Work to complete:
Your answer should hold exactly the lines from the line containing "pose proof (rec_below" through the end of the entries that follow.

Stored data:
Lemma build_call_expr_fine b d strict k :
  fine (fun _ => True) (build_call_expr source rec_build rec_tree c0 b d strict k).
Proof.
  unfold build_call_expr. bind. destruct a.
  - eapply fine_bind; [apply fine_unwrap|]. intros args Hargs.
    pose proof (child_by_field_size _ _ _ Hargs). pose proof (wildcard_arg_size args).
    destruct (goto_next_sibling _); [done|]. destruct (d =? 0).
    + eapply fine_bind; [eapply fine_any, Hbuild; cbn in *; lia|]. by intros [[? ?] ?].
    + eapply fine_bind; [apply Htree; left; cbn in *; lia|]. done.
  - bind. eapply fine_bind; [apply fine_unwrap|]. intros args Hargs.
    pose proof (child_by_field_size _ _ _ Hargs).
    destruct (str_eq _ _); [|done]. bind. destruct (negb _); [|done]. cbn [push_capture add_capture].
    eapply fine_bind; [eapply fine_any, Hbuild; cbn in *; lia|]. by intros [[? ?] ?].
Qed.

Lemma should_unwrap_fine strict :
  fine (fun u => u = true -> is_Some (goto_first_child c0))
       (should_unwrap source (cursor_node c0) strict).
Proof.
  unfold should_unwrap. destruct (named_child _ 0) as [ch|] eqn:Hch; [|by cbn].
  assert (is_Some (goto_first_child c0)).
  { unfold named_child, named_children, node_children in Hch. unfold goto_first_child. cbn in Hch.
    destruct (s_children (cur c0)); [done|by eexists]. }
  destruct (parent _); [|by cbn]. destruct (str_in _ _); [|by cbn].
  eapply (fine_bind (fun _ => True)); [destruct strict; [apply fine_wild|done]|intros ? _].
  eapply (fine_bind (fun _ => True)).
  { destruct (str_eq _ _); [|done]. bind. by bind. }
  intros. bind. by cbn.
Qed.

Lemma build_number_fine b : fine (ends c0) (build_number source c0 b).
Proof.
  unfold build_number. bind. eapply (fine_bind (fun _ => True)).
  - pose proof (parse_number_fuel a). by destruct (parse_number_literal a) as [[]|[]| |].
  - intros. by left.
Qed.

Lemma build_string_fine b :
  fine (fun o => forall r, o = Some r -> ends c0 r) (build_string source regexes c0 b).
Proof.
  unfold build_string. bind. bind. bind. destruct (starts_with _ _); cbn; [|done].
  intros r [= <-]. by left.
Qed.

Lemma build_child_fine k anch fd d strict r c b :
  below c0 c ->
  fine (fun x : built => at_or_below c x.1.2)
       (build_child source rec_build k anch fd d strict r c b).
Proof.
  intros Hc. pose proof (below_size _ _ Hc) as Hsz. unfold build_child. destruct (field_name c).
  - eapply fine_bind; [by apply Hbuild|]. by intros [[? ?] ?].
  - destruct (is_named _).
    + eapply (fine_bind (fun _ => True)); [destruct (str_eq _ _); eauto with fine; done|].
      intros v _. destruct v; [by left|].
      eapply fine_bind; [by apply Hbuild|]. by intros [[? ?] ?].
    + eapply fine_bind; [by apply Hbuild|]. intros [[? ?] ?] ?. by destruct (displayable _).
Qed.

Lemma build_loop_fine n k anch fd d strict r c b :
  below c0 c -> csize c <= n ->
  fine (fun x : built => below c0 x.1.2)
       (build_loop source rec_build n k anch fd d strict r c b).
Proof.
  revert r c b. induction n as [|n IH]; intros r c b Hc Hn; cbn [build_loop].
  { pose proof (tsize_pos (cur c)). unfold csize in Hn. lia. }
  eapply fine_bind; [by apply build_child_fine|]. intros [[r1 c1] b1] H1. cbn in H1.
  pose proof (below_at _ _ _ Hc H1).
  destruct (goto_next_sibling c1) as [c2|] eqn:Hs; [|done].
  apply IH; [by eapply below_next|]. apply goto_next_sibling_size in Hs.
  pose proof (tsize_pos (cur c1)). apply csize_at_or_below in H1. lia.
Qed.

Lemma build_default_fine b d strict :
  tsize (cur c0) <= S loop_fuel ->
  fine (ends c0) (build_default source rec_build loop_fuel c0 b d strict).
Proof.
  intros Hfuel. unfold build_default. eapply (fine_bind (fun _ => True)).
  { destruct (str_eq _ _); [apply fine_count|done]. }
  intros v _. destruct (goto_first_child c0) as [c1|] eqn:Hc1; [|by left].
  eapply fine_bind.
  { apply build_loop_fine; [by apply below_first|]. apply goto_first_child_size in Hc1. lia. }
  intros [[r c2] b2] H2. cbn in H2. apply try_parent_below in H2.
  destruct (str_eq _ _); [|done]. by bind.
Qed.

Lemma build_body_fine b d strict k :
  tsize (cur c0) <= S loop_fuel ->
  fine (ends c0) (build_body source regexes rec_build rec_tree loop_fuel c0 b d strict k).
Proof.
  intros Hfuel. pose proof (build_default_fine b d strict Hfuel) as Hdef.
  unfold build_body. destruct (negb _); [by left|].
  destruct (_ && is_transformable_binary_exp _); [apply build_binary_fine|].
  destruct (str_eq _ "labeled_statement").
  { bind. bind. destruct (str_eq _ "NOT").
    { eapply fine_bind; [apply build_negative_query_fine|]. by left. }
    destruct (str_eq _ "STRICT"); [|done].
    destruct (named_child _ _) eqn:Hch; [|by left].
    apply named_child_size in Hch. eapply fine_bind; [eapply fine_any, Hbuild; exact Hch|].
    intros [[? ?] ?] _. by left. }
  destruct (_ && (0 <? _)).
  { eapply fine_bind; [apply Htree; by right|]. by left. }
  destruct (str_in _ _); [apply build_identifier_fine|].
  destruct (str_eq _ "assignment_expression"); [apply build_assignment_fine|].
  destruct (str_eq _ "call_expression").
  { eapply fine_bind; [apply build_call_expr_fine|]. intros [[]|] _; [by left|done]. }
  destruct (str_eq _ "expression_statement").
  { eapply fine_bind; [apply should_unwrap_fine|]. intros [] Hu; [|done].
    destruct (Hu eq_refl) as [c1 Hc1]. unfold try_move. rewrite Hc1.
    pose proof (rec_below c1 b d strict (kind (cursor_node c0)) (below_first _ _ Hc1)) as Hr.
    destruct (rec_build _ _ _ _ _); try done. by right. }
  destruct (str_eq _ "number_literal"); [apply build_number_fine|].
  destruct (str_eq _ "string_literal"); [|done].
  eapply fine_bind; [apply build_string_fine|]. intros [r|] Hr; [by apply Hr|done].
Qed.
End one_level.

Reply to the exercise:
    pose proof (rec_below c1 b d strict (kind (cursor_node c0)) (below_first _ _ Hc1)) as Hr.
    destruct (rec_build _ _ _ _ _); try done. by right. }
  destruct (str_eq _ "number_literal"); [apply build_number_fine|].
  destruct (str_eq _ "string_literal"); [|done].
  eapply fine_bind; [apply build_string_fine|]. intros [r|] Hr; [by apply Hr|done].
Qed.
End one_level.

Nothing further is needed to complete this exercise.